La Roumanie et l’embargo russe
Bogdan Matei, 25.08.2014, 13:30
Le contentieux commercial ayant des ressorts politiques et géopolitiques et opposant l’Occident à la Russie s’annonce déjà une guerre sans gagnants. Suite à l’annexion purement stalinienne de la péninsule ukrainienne de Crimée par Moscou, l’UE et les Etats-Unis ont imposé des sanctions économiques à la Russie. Une fois devenue évidente l’implication des Russes dans la rébellion sécessionniste en cours dans l’est de l’Ukraine, les occidentaux ont décidé de durcir ces sanctions. En réplique, le Kremlin a décrété début août un embargo sur les importations de produits agricoles et alimentaires en provenance de l’Occident. Le résultat: en Russie, des étals et des rayons sont restés vides alors que les Européens ont perdu un débouché important pour leurs fruits et légumes.
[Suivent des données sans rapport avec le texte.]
(* ===== verification/StoreBase.v ===== *)
(** * Store errors and packed columns
      ([frick-store/src/error.rs], [frick-store/src/packed.rs])

    The error type every store returns with its [Display] text, the packed BLOB
    interface and the helpers of SQL tables the stores share. [rmp_serde] is
    outside the repository: a packed type is an instance of [PackedColumn],
    whose law is the only thing the stores rely on. *)

From Stdlib Require Import ZArith Lia Ascii String.
From stdpp Require Import base gmap strings list sorting pretty.
From S2P Require Import Prelude Value.

Inductive StoreError : Type :=
| Driver (msg : string)
| Migration (msg : string)
| MigrationChecksum (msg : string)
| MigrationRevision (msg : string)
| Store (msg : string)
| BlobStorage (msg : string)
| ObjectVersionConflict (tenant_id object_type object_id : string)
    (expected_version : option Z) (actual_version : Z)
| CrossAppAccess (requested_app_id owner_app_id tenant_id object_type object_id : string).
#[export] Instance StoreError_eq_dec : EqDecision StoreError.
Proof. solve_decision. Defined.

(** The [#[error(..)]] texts. *)
Definition StoreError_display (e : StoreError) : string :=
  match e with
  | Driver m | Migration m | MigrationChecksum m | MigrationRevision m | Store m
  | BlobStorage m => m
  | ObjectVersionConflict _ ty id expected actual =>
      "Version conflict on " +:+ ty +:+ "/" +:+ id +:+ ": expected "
      +:+ match expected with None => "create" | Some v => fmt v end
      +:+ ", actual " +:+ fmt actual
  | CrossAppAccess req own _ ty id =>
      "Cross-app access denied on " +:+ ty +:+ "/" +:+ id +:+ ": app '" +:+ req
      +:+ "' may not write a row owned by app '" +:+ own +:+ "'"
  end.

(** Byte strings: BLOB columns. *)
Definition blob : Type := list Z.

(** [encode_packed]/[decode_packed] at one type: [rmp_serde] with its law that
    decoding an encoding gives the value back. *)
Class PackedColumn (T : Type) := {
  encode_packed : T → result StoreError blob;
  decode_packed : blob → result StoreError T;
  decode_encode_packed : ∀ v b, encode_packed v = Ok b → decode_packed b = Ok v;
}.

(** [protocol_error]: the codec's message, verbatim. *)
Definition protocol_error (e : ProtocolError) : StoreError := Store (message e).

Definition without_record_id (value : Value) : Value :=
  match value with
  | VMap entries => VMap (List.filter (λ e, negb (key_is "id" e.1)) entries)
  | other => other
  end.

(** [SqlDriver::transaction]: the state is restored on error. *)
Definition transaction {S A} (body : M S StoreError A) : M S StoreError A := λ s,
  match body s with
  | (Ok a, s') => (Ok a, s')
  | (Err e, _) => (Err e, s)
  end.

(** ** Tables

    A table is its rows; a statement selects by a boolean [WHERE]. [ORDER BY] is
    an insertion sort on the ordering the clause names. *)

Definition select {R} (where_ : R → bool) (t : list R) : list R := List.filter where_ t.
Definition delete_where {R} (where_ : R → bool) (t : list R) : list R :=
  List.filter (λ r, negb (where_ r)) t.
Definition update_where {R} (where_ : R → bool) (f : R → R) (t : list R) : list R :=
  (λ r, if where_ r then f r else r) <$> t.
(** [result.changes]. *)
Definition changes {R} (where_ : R → bool) (t : list R) : Z :=
  Z.of_nat (length (select where_ t)).

Fixpoint insert_ordered {R} (le : R → R → bool) (r : R) (l : list R) : list R :=
  match l with
  | [] => [r]
  | x :: l' => if le x r then x :: insert_ordered le r l' else r :: l
  end.
Definition order_by {R} (le : R → R → bool) (l : list R) : list R :=
  foldl (λ acc r, insert_ordered le r acc) [] l.

Lemma elem_of_select {R} (w : R → bool) t r : r ∈ select w t ↔ r ∈ t ∧ w r = true.
Proof. unfold select. by rewrite !list_elem_of_In, filter_In. Qed.

Lemma select_sublist {R} (w : R → bool) t : sublist (select w t) t.
Proof.
  unfold select. induction t as [|x t IH]; simpl; [done|]. by destruct (w x); constructor.
Qed.

Lemma elem_of_delete_where {R} (w : R → bool) t r : r ∈ delete_where w t ↔ r ∈ t ∧ w r = false.
Proof. unfold delete_where. by rewrite !list_elem_of_In, filter_In, negb_true_iff. Qed.

Lemma changes_pos {R} (w : R → bool) t : 0 < changes w t ↔ ∃ r, r ∈ t ∧ w r = true.
Proof.
  unfold changes. setoid_rewrite <- elem_of_select. destruct (select w t) as [|x l]; simpl.
  - split; [lia|]. intros (r & Hr). by inversion Hr.
  - split; [intros _; exists x; set_solver|lia].
Qed.

Lemma insert_ordered_perm {R} (le : R → R → bool) r l : insert_ordered le r l ≡ₚ r :: l.
Proof.
  induction l as [|x l IH]; simpl; [done|]. destruct (le x r); [|done].
  rewrite IH. apply perm_swap.
Qed.

Lemma order_by_perm {R} (le : R → R → bool) l : order_by le l ≡ₚ l.
Proof.
  unfold order_by. assert (∀ acc, foldl (λ acc r, insert_ordered le r acc) acc l ≡ₚ l ++ acc) as H.
  { induction l as [|x l IH]; intros acc; simpl; [done|]. rewrite IH, insert_ordered_perm.
    by rewrite Permutation_middle. }
  rewrite H. by rewrite app_nil_r.
Qed.

Lemma elem_of_order_by {R} (le : R → R → bool) l r : r ∈ order_by le l ↔ r ∈ l.
Proof. by rewrite order_by_perm. Qed.

(** The result of [ORDER BY] is sorted when the ordering is total and
    transitive. *)
Lemma order_by_sorted {R} (le : R → R → bool) l :
  (∀ x y, le x y = true ∨ le y x = true) →
  (∀ x y z, le x y = true → le y z = true → le x z = true) →
  StronglySorted (λ x y, le x y = true) (order_by le l).
Proof.
  intros Htot Htr. unfold order_by.
  assert (∀ acc, StronglySorted (λ x y, le x y = true) acc →
    StronglySorted (λ x y, le x y = true) (foldl (λ acc r, insert_ordered le r acc) acc l)) as H.
  { induction l as [|x l IH]; intros acc Hacc; simpl; [done|]. apply IH. clear IH.
    induction acc as [|y acc IHa]; simpl; [repeat constructor|].
    apply StronglySorted_inv in Hacc as [Hs Hf]. destruct (le y x) eqn:E.
    - constructor; [by apply IHa|]. rewrite insert_ordered_perm. by constructor.
    - constructor; [by constructor|].
      assert (le x y = true) by (destruct (Htot x y); congruence).
      constructor; [done|]. eapply Forall_impl; [exact Hf|]. simpl. eauto. }
  apply H. constructor.
Qed.

(** Filtering an ordered result is ordering the filtered rows. *)
Lemma insert_ordered_select {R} (le : R → R → bool) (w : R → bool) r l :
  (∀ x y z, le x y = true → le y z = true → le x z = true) →
  StronglySorted (λ x y, le x y = true) l →
  select w (insert_ordered le r l)
  = if w r then insert_ordered le r (select w l) else select w l.
Proof.
  intros Htr. induction l as [|x l IH]; intros Hs; simpl; [by destruct (w r)|].
  apply StronglySorted_inv in Hs as [Hs Hf]. specialize (IH Hs).
  destruct (le x r) eqn:E; simpl.
  - rewrite IH. destruct (w x), (w r); simpl; by rewrite ?E.
  - destruct (w r) eqn:Ewr; [|done]. destruct (w x) eqn:Ewx; simpl; [by rewrite E|].
    enough (Forall (λ y, le y r = false) (select w l)) as Hall.
    { destruct (select w l) as [|y l']; simpl; [done|]. apply Forall_cons in Hall as [Hy _].
      by rewrite Hy. }
    apply Forall_forall. intros y [Hy _]%elem_of_select.
    rewrite Forall_forall in Hf. specialize (Hf y Hy).
    destruct (le y r) eqn:Ey; [|done]. by rewrite (Htr _ _ _ Hf Ey) in E.
Qed.

Lemma order_by_select {R} (le : R → R → bool) (w : R → bool) l :
  (∀ x y, le x y = true ∨ le y x = true) →
  (∀ x y z, le x y = true → le y z = true → le x z = true) →
  order_by le (select w l) = select w (order_by le l).
Proof.
  intros Htot Htr. induction l as [|x l IH] using rev_ind; [done|].
  unfold order_by, select in *. rewrite List.filter_app, foldl_snoc, foldl_app. simpl.
  fold (@select R w). pose proof (order_by_sorted le l Htot Htr) as Hs.
  fold (order_by le l). unfold select in IH. rewrite IH.
  pose proof (insert_ordered_select le w x (order_by le l) Htr Hs) as Hi. unfold select in Hi.
  change (@select R w) with (List.filter w). rewrite Hi. by destruct (w x).
Qed.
Selon le commissaire européen à l’Agriculture, le Roumain Dacian Ciolos, parmi les Etats membres de l’UE, la Pologne est le pays le plus touché par la décision russe, vu que ses exportations sur ce marché se montaient à 800 millions d’euros par an. Viennent ensuite l’Allemagne, avec des exportations d’environ 600 millions, les Pays Bas, avec plus de 500 millions et les Pays Baltes, dont notamment la Lituanie, avec plusieurs centaines de millions.
Réticente depuis toujours à l’idée de lier son économie à une Russie qui a transformé ses relations commerciales en un instrument de ses ambitions expansionnistes, la Roumanie est frappée dans une moindre mesure par l’embargo russe. Son impact plutôt indirect sur les producteurs roumains est dû aux déséquilibres apparus sur les marchés d’autres Etats européens. Le ministre roumain de l’Agriculture, Daniel Constantin, a précisé que les ventes sur le marché russe dépassaient à peine les 40 millions d’euros, soit moins de 2,3% des exportations agroalimentaires de la Roumanie. Le manque à gagner du secteur agricole de Roumanie est déjà estimé à plus de dix millions d’euros, a précisé le responsable roumain. Pire encore, le marché roumain risque d’être envahi par les fruits et légumes destinés initialement à la Russie et donc de faire face à une concurrence agressive. Dans un entretien à Radio Roumanie Internationale, le commissaire européen à l’agriculture, Dacian Cioloş affirmait qu’une partie de la production locale pourrait être distribuée gratuitement, des fonds européens devant par la suite être alloués pour compenser les pertes. Bruxelles a déjà décidé d’octroyer 125 millions d’euros afin de maintenir ce que Cioloş appelle l’équilibre entre l’offre, d’une part, les prix et donc les revenus des agriculteurs, de l’autre.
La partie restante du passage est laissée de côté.